Assigned task: Instruction for the data below: set down exactly the lines from the line with "Lemma lookup_Ok_inv s" to the line with "intros I Hc Hrun.", inclusive, and no others.

Source data:

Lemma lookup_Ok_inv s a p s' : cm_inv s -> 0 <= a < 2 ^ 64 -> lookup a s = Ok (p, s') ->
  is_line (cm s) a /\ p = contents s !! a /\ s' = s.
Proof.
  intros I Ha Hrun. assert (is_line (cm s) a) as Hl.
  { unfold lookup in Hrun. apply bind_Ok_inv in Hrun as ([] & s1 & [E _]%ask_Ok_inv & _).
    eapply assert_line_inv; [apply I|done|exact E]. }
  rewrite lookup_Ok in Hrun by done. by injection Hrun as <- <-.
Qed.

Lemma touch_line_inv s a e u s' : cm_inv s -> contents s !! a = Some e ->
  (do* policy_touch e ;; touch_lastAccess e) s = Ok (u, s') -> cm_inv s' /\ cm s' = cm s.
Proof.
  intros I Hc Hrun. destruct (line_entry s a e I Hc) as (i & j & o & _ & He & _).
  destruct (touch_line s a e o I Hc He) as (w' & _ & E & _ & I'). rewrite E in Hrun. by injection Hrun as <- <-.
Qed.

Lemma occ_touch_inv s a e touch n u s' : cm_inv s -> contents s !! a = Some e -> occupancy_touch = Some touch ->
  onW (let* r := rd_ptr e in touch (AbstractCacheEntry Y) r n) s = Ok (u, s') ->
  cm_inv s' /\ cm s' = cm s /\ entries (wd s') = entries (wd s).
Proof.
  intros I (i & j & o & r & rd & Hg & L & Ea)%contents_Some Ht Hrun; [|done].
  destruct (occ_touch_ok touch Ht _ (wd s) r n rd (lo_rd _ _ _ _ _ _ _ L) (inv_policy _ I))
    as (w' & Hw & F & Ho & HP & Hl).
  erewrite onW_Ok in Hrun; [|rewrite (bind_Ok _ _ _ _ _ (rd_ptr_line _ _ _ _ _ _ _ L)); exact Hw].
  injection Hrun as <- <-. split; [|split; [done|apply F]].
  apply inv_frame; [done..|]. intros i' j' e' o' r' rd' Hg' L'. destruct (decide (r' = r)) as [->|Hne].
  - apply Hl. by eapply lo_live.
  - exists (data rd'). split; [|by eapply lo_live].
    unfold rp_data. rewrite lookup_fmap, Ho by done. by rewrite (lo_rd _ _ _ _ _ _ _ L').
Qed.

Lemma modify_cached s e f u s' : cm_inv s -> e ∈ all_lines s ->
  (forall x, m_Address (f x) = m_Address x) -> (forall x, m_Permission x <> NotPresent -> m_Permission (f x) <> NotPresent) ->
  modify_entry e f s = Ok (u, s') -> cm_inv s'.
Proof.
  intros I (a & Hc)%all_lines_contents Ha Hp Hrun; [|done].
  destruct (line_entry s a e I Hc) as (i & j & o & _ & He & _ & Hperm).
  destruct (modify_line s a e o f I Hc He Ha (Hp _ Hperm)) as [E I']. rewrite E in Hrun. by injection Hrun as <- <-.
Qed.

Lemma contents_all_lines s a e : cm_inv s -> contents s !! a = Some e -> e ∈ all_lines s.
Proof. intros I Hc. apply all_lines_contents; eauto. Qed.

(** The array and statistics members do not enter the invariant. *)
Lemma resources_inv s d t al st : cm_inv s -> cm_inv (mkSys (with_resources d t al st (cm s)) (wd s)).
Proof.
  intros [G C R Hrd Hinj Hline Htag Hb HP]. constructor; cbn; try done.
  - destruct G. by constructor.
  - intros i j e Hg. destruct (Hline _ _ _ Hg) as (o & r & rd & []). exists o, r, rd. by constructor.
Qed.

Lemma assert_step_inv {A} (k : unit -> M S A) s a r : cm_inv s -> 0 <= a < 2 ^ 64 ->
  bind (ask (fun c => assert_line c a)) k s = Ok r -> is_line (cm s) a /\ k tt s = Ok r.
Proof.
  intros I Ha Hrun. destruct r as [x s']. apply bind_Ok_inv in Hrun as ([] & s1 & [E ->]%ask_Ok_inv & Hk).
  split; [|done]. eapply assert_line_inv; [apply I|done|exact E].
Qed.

==

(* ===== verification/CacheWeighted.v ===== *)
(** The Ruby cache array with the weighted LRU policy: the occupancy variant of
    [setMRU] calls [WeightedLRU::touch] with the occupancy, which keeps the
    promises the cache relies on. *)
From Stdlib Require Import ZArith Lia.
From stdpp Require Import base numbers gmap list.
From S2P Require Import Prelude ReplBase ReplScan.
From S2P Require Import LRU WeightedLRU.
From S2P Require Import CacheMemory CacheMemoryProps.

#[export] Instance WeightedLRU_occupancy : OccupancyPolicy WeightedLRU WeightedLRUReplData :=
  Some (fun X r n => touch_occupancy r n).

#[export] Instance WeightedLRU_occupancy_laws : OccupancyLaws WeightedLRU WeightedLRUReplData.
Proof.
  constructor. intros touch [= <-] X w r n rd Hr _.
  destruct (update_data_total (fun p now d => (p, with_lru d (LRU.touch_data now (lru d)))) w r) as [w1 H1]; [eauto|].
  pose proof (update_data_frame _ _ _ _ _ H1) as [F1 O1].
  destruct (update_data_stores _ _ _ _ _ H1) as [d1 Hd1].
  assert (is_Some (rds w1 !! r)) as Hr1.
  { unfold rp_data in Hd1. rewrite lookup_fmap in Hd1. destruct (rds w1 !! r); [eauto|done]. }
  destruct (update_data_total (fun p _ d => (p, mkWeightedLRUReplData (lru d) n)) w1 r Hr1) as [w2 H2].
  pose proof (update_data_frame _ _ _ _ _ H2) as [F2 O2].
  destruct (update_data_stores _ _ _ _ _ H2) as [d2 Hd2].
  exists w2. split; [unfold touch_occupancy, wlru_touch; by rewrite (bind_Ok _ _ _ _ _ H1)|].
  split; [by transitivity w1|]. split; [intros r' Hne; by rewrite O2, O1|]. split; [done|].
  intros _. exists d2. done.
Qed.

* * *

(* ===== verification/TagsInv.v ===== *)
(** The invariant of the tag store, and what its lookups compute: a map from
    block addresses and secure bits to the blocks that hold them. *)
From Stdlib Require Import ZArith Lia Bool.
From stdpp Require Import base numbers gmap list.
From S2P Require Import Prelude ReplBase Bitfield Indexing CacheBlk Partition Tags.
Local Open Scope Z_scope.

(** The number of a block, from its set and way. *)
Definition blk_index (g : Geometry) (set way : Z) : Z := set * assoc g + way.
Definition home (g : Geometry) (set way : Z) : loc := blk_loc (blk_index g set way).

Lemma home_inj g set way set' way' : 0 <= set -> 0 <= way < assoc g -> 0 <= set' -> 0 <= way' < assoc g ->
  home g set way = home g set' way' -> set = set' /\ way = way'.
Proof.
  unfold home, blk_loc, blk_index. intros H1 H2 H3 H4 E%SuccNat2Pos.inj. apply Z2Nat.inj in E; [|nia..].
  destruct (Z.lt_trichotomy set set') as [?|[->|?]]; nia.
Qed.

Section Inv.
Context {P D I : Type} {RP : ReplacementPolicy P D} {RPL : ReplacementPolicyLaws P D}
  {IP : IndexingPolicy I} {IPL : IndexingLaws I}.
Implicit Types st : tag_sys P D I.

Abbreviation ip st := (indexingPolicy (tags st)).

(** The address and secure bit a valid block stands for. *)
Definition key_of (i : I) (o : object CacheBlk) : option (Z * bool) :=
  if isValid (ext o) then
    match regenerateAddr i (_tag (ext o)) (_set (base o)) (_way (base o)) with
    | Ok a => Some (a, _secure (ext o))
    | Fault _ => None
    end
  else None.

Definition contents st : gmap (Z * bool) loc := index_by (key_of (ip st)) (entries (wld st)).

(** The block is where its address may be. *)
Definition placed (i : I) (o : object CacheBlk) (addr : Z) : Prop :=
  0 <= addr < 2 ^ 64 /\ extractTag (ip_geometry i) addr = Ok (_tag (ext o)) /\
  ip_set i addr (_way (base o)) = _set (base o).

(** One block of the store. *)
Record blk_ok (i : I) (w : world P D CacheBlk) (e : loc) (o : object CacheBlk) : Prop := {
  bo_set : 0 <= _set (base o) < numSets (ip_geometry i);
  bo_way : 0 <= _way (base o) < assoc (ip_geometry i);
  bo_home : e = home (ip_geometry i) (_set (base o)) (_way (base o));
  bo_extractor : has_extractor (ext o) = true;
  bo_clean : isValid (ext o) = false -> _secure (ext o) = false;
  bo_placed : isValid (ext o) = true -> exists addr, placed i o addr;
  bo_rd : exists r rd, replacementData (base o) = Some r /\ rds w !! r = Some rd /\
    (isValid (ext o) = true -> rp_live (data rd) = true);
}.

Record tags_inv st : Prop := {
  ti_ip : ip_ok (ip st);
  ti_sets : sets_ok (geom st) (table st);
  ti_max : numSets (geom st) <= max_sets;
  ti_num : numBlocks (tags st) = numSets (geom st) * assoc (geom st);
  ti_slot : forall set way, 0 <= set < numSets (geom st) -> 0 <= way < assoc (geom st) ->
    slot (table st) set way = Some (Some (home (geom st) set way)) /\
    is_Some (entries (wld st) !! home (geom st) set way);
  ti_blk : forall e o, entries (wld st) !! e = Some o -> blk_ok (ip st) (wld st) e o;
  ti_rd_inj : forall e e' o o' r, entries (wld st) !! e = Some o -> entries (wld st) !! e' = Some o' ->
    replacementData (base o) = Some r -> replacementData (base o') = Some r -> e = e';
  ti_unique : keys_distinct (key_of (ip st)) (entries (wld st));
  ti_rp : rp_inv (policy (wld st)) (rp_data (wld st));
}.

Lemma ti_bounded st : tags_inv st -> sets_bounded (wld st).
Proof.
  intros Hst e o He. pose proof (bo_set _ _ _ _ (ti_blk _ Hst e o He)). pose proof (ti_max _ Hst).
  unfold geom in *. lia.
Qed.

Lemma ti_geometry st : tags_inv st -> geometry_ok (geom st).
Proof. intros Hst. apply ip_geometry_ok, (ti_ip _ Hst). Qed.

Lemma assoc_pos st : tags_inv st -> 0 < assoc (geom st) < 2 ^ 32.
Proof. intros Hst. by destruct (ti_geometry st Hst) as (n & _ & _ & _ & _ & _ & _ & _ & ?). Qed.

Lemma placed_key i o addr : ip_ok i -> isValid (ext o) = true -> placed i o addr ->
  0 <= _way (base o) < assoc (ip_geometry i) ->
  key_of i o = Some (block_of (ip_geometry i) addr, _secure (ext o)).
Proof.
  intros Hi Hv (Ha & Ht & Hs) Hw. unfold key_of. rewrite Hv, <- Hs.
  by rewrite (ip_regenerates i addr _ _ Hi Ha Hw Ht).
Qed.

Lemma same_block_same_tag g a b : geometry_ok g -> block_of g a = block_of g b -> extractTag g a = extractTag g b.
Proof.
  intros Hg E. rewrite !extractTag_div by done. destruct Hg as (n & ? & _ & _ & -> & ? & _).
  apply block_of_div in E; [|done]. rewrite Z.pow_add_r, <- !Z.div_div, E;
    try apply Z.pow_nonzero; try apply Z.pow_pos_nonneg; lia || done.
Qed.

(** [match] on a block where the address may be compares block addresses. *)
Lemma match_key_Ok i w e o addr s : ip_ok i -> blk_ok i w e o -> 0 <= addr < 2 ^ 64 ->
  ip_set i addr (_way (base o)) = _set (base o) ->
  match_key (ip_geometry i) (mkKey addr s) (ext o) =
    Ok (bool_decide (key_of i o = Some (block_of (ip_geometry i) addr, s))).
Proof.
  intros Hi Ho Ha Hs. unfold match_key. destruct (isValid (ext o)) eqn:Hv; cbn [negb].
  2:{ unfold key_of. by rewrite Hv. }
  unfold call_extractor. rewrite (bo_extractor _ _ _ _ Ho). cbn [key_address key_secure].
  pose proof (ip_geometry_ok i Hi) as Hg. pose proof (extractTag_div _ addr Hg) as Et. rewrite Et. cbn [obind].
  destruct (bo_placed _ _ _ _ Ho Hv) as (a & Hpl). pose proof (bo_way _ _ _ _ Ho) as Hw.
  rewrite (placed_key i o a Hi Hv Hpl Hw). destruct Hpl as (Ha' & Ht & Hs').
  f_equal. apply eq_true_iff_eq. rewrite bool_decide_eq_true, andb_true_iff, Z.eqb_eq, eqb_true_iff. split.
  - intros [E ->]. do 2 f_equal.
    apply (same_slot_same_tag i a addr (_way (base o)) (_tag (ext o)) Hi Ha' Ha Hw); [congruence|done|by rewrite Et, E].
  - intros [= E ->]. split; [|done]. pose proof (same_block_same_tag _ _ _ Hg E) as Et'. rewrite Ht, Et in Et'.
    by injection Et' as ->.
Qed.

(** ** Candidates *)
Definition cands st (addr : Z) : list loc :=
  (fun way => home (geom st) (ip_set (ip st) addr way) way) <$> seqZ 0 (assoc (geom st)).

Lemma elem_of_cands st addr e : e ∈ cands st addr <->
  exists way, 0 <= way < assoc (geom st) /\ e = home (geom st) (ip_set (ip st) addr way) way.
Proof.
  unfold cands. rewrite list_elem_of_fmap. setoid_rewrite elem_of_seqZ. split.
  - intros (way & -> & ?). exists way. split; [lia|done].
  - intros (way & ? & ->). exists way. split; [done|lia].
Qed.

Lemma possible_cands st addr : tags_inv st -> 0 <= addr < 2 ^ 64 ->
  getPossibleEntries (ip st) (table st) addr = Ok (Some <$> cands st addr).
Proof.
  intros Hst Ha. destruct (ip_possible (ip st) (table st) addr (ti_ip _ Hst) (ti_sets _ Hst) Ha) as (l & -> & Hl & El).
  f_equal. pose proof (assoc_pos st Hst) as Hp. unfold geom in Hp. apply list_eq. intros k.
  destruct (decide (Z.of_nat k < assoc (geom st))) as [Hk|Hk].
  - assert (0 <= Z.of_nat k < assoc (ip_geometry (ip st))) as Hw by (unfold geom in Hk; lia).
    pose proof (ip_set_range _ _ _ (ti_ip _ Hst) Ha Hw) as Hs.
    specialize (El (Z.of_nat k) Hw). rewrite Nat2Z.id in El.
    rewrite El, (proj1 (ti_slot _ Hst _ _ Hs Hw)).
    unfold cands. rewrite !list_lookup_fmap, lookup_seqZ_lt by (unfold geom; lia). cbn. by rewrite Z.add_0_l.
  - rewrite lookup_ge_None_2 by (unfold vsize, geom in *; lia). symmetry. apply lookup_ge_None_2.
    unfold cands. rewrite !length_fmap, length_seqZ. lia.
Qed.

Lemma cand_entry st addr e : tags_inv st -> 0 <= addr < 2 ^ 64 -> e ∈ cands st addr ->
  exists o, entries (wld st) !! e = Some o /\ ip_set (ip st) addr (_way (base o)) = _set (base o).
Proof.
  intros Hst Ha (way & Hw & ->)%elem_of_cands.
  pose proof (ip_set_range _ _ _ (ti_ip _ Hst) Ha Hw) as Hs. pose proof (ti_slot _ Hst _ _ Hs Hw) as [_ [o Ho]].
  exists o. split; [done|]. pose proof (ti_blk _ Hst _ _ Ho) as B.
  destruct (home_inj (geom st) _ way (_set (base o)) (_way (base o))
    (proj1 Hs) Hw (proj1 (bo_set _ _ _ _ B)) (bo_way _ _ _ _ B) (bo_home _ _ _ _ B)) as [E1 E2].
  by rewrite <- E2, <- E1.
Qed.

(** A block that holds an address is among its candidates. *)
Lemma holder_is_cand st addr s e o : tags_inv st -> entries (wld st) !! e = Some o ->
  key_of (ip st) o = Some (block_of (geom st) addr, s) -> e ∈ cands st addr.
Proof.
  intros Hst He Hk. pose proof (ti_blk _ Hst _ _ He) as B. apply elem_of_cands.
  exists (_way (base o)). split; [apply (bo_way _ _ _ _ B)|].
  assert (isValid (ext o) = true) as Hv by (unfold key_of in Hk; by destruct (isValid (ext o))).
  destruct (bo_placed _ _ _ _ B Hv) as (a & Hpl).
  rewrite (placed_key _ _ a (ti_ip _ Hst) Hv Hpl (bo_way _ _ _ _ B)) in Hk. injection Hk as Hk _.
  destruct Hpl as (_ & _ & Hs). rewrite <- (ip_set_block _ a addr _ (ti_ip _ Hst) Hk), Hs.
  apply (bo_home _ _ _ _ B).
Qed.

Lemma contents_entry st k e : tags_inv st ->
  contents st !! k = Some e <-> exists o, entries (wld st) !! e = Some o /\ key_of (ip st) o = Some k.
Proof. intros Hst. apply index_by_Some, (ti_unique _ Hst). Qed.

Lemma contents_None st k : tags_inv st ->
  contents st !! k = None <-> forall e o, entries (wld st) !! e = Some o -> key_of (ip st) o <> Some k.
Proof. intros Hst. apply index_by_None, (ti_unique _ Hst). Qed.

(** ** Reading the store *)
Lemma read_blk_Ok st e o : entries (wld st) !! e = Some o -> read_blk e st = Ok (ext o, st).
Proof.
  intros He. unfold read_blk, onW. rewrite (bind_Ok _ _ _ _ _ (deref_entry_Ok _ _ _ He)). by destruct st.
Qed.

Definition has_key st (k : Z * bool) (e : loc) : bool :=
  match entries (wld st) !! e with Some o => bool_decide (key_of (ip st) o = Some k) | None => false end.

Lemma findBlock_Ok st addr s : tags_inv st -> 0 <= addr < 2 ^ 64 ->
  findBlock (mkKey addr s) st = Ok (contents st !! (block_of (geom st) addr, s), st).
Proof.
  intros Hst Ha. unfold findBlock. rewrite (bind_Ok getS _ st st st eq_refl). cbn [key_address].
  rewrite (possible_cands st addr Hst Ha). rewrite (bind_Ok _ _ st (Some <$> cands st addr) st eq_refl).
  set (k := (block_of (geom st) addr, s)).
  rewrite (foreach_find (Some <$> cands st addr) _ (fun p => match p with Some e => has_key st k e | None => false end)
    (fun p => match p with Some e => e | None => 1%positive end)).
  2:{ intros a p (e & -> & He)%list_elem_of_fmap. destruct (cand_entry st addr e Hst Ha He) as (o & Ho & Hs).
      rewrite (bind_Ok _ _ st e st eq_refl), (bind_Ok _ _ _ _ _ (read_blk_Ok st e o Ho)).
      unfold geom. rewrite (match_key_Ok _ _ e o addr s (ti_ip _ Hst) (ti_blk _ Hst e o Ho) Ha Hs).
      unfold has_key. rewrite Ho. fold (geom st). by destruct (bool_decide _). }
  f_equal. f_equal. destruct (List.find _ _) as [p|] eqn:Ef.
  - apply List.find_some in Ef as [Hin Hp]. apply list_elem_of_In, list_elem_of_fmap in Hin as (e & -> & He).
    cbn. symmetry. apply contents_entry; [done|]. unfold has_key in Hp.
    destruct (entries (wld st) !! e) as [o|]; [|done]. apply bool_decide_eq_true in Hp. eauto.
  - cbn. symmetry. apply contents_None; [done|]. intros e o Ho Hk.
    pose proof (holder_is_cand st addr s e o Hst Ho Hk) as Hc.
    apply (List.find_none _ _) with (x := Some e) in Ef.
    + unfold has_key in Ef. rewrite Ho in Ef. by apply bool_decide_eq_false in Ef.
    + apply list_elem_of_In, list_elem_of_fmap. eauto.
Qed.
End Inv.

Problem solution:
Lemma lookup_Ok_inv s a p s' : cm_inv s -> 0 <= a < 2 ^ 64 -> lookup a s = Ok (p, s') ->
  is_line (cm s) a /\ p = contents s !! a /\ s' = s.
Proof.
  intros I Ha Hrun. assert (is_line (cm s) a) as Hl.
  { unfold lookup in Hrun. apply bind_Ok_inv in Hrun as ([] & s1 & [E _]%ask_Ok_inv & _).
    eapply assert_line_inv; [apply I|done|exact E]. }
  rewrite lookup_Ok in Hrun by done. by injection Hrun as <- <-.
Qed.

Lemma touch_line_inv s a e u s' : cm_inv s -> contents s !! a = Some e ->
  (do* policy_touch e ;; touch_lastAccess e) s = Ok (u, s') -> cm_inv s' /\ cm s' = cm s.
Proof.
  intros I Hc Hrun. destruct (line_entry s a e I Hc) as (i & j & o & _ & He & _).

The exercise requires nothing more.